Un Papa nuovo. Così lava i piedi ai carcerati

Pubblicato dal Corriere della Sera del 29 marzo a pagina 18 con il titolo “Radici e licenze dei suoi riti pasquali”

 

La lavanda dei piedi ai carcerati è il primo azzardo liturgico di Papa Bergoglio e suona come un preannuncio: ne vedremo altri. Francesco ha svolto il rito secondo le regole, ma in un carcere e accettando che tra i “dodici” vi fossero due musulmani e due ragazze. Il carcere ha una popolazione mista e lui, il Papa venuto dalle periferie di Buenos Aires, voleva che il rito incontrasse pienamente quella realtà periferica.

Come è andato dai detenuti per compiere un gesto da “servo” degli ultimi, così doveva simbolicamente ammettere tutti al rito perché lì – nella rigida gerarchia che vige dietro le sbarre – i musulmani e le donne sono un passo dietro agli altri e dunque escludendoli sarebbe venuto a escludere gli ultimi tra gli ultimi.

Donne e musulmani in una lavanda dei piedi fatta da un Papa non si erano mai visti, ma i poveri e gli emarginati sì. Nell’alto Medioevo i vescovi nelle cattedrali il Giovedì Santo lavavano i piedi a 12 canonici e a 12 poveri; e possiamo immaginare che ciò avvenisse anche nella cattedrale di Roma, cioè in San Giovanni in Laterano.

Con il tempo cadde l’uso della “lavanda” dei poveri e rimase quella dei canonici. In giro per il mondo non mancano oggi vescovi e parroci che escono dallo schema tradizionale della lavanda riservata ai sacerdoti anziani, o ai chierichetti, o ai membri delle confraternite e ammettono ad essa donne e anche non cattolici.

La Regola di San Benedetto stabiliva che nei monasteri l’abate lavasse i piedi agli ospiti e il gesto di “lavare i piedi ai fratelli” è ricordato a chi è “costituito in autorità” anche dalla regola francescana. Per il Papa che ha preso il nome di Francesco sarà stato di monito l’esempio del “poverello di Assisi” che – narra la Leggenda minore di San Bonaventura – soleva “come schiavo ossequiare i lebbrosi lavando loro i piedi e fasciandone le piaghe”.

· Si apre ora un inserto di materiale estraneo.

(* ===== verification/QueueSafety.v ===== *)
(** * What every run of the queue guarantees

    Identifiers never collide, no message is lost, a finished message does not
    come back, and a claim that was lost stays lost. *)

From Stdlib Require Import ZArith Lia String Ascii.
From stdpp Require Import base tactics list gmap strings numbers relations sorting.
From S2P Require Import Prelude Text Rfc3339 ProcessIdentity Sqlite WriterLease.
From S2P Require Import QueueTypes QueueFailures QueueStore QueueAdmin.
From S2P Require Import QueueLifecycle QueueSystem.
Open Scope Z_scope.

(** ** Identifiers *)

(** Readings in the ranges of their types: milliseconds and the counter below
    [2^64], a 32-bit process id. *)
Definition id_env_ok (e : id_env) : Prop :=
  0 <= id_now_ms e < 2 ^ 64 ∧ 0 <= id_pid e < 2 ^ 32 ∧ 0 <= id_counter e < 2 ^ 64.

Lemma fmt_length base w n :
  2 <= base → 0 <= n < base ^ Z.of_nat w → (1 <= w)%nat → String.length (fmt base w n) = w.
Proof. intros. by rewrite fmt_fixed, digits_length. Qed.

Lemma id_fields_length e :
  id_env_ok e →
  String.length (fmt 16 16 (id_now_ms e)) = 16%nat ∧ String.length (fmt 16 8 (id_pid e)) = 8%nat ∧
  String.length (fmt 16 16 (id_counter e)) = 16%nat.
Proof.
  intros (H1 & H2 & H3). split_and!; apply fmt_length; try lia;
    (change (16 ^ Z.of_nat 16) with (2 ^ 64) || change (16 ^ Z.of_nat 8) with (2 ^ 32)); lia.
Qed.

Lemma next_id_inj prefix e e' :
  id_env_ok e → id_env_ok e' → next_id prefix e = next_id prefix e' → e = e'.
Proof.
  intros He He'. destruct (id_fields_length e He) as (L1 & L2 & L3).
  destruct (id_fields_length e' He') as (M1 & M2 & M3).
  unfold next_id. intros Heq.
  apply str_app_inj in Heq as [_ Heq]; [|done]. apply str_app_inj in Heq as [_ Heq]; [|done].
  apply str_app_inj in Heq as [H1 Heq]; [|congruence].
  apply str_app_inj in Heq as [_ Heq]; [|done].
  apply str_app_inj in Heq as [H2 Heq]; [|congruence].
  apply str_app_inj in Heq as [_ H3]; [|done].
  destruct He as (? & ? & ?), He' as (? & ? & ?).
  apply fmt_inj in H1; [|lia..]. apply fmt_inj in H2; [|lia..]. apply fmt_inj in H3; [|lia..].
  destruct e, e'; simpl in *; congruence.
Qed.

Lemma next_id_length prefix e :
  id_env_ok e → String.length (next_id prefix e) = (String.length prefix + 43)%nat.
Proof.
  intros He. destruct (id_fields_length e He) as (L1 & L2 & L3). unfold next_id.
  rewrite !str_length_app, L1, L2, L3. reflexivity.
Qed.

(** The worker names may differ: the last 49 bytes of a token are its identifier. *)
Lemma claim_token_inj w w' e e' :
  id_env_ok e → id_env_ok e' → claim_token_of w e = claim_token_of w' e' → w = w' ∧ e = e'.
Proof.
  intros He He' Heq. unfold claim_token_of in Heq.
  pose proof (next_id_length "claim" e He) as L. pose proof (next_id_length "claim" e' He') as L'.
  pose proof (f_equal String.length Heq) as Hlen. rewrite !str_length_app in Hlen.
  apply str_app_inj in Heq as [-> Heq]; [|simpl in *; lia].
  apply str_app_inj in Heq as [_ Heq]; [|done]. split; [done|]. by eapply next_id_inj.
Qed.

(** A time-stamped identifier is never a content-derived one: the letter [u] of
    ["msg-dedup-"] is not a hexadecimal digit. *)
Fixpoint all_digits (base : Z) (s : string) : Prop :=
  match s with
  | EmptyString => True
  | String c rest => (∃ d, 0 <= d < base ∧ c = digit_char d) ∧ all_digits base rest
  end.

Lemma all_digits_app base s t : all_digits base s → all_digits base t → all_digits base (s +:+ t).
Proof. induction s as [|c s IH]; [done|]. intros [Hc Hs] Ht. autorewrite with text. simpl. eauto. Qed.

Lemma digits_all base w n : 0 < base → all_digits base (digits base w n).
Proof.
  intros Hb. revert n. induction w as [|w IH]; intros n; [done|]. simpl.
  apply all_digits_app; [apply IH|]. split; [|done]. eexists. split; [|reflexivity].
  by apply Z.mod_pos_bound.
Qed.
Lemma backoff_exponential_witness :
  compute_backoff_ms default_queue_config 3 =
  Z.min (base_delay_ms default_queue_config * 2 ^ Z.min (3 - 1) 30) (max_delay_ms default_queue_config).
Proof.
  pose proof (backoff_exponential default_queue_config 3 40) as H.
  exact (proj1 (H ltac:(vm_compute; discriminate) ltac:(vm_compute; discriminate) ltac:(lia))).
Defined.

Definition dedup_once : qdb :=
  (enqueue_idempotent wstore queue_io_ok "ingest_async" "{}" 100 (wid 5) (fun db => db) empty_qdb).1.

Lemma enqueue_idempotent_once_witness :
  enqueue_idempotent wstore queue_io_ok "ingest_async" "{}" 200 (wid 6) (fun db => db) dedup_once =
  (dedup_once, Ok (idempotent_source_message_id (hash_source "ingest_async" "{}"))).
Proof.
  pose proof (enqueue_idempotent_once (any_store id_env_ok) wstore queue_io_ok "ingest_async" "{}" 100 (wid 5)
    empty_qdb dedup_once (idempotent_source_message_id (hash_source "ingest_async" "{}"))
    dedup_once wstore 200 (wid 6)) as H.
  exact (H ltac:(vm_compute; reflexivity) (rtc_refl _ _)).
Defined.

(** The check for a conflicting explicit key and the insertion are two statements:
    when another producer commits the same key with other content between them,
    the call reports success for content that was never stored, where the same
    call one moment later reports the conflict. *)
Lemma key_conflict_missed :
  let first := enqueue_idempotent_with_key wstore queue_io_ok "hook_event" "first" "k" 100 (wid 1)
                 (fun db => db) in
  let second other := enqueue_idempotent_with_key wstore queue_io_ok "hook_event" "second" "k" 100
                        (wid 2) other in
  (∃ id row, (second (fun db => (first db).1) empty_qdb).2 = Ok id
     ∧ q_pending (second (fun db => (first db).1) empty_qdb).1 !! id = Some row
     ∧ m_payload row = "first")
  ∧ (second (fun db => db) (first empty_qdb).1).2 = Err IdempotencyConflict.
Proof.
  split; [|vm_compute; reflexivity].
  eexists _, _. split; [vm_compute; reflexivity|]. split; [vm_compute; reflexivity|reflexivity].
Qed.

Il Papa gesuita avrà poi ben presente il ricordo del volume degli “Esercizi” di Ignazio di Loyola che quando tratta “della Cena” ricorda come Gesù “lavò i piedi dei discepoli, anche quelli di Giuda”. Questa inclusione del traditore avrà facilitato l’ambientazione del rito di ieri in un carcere. Già da arcivescovo di Buenos Aires Bergoglio faceva la lavanda nelle carceri, negli ospedale, negli ospizi.

Non dovrebbero esservi altre licenze “argentine” nei riti dei prossimi giorni, avendo precisato il portavoce vaticano, quando annunciò l’andata al carcere, che il resto della Settimana Santa si sarebbe svolto “secondo l’uso abituale”.

Domenica Papa Bergoglio aveva benedetto le palme (cioè rami d’ulivo e di palma) in piazza San Pietro e aveva partecipato alla “processione delle Palme” che ricorda l’ingrasso di Gesù a Gerusalemme; e ieri mattina ha celebrato nella Basilica vaticana la Messa “crismale”, nella quale vengono benedetti gli “oli” che si usano nelle celebrazioni dell’intero anno: il Crisma della cresima e dell’ordine, l’olio del battesimo e quello degli infermi.

Domani pomeriggio la “Via Crucis” al Colosseo ricorderà le tappe della passione di Gesù dall’Orto degli Ulivi al Calvario. Nella Veglia pasquale, cioè nella notte tra il Sabato Santo e la Domenica di Pasqua, vedremo Papa Francesco benedire il fuoco sul sagrato di San Pietro, accendere il “cero pasquale”, benedire l’acqua del fonte battesimale e intonare il solenne annuncio della risurrezione di Cristo, detto anche “Preconio pasquale”.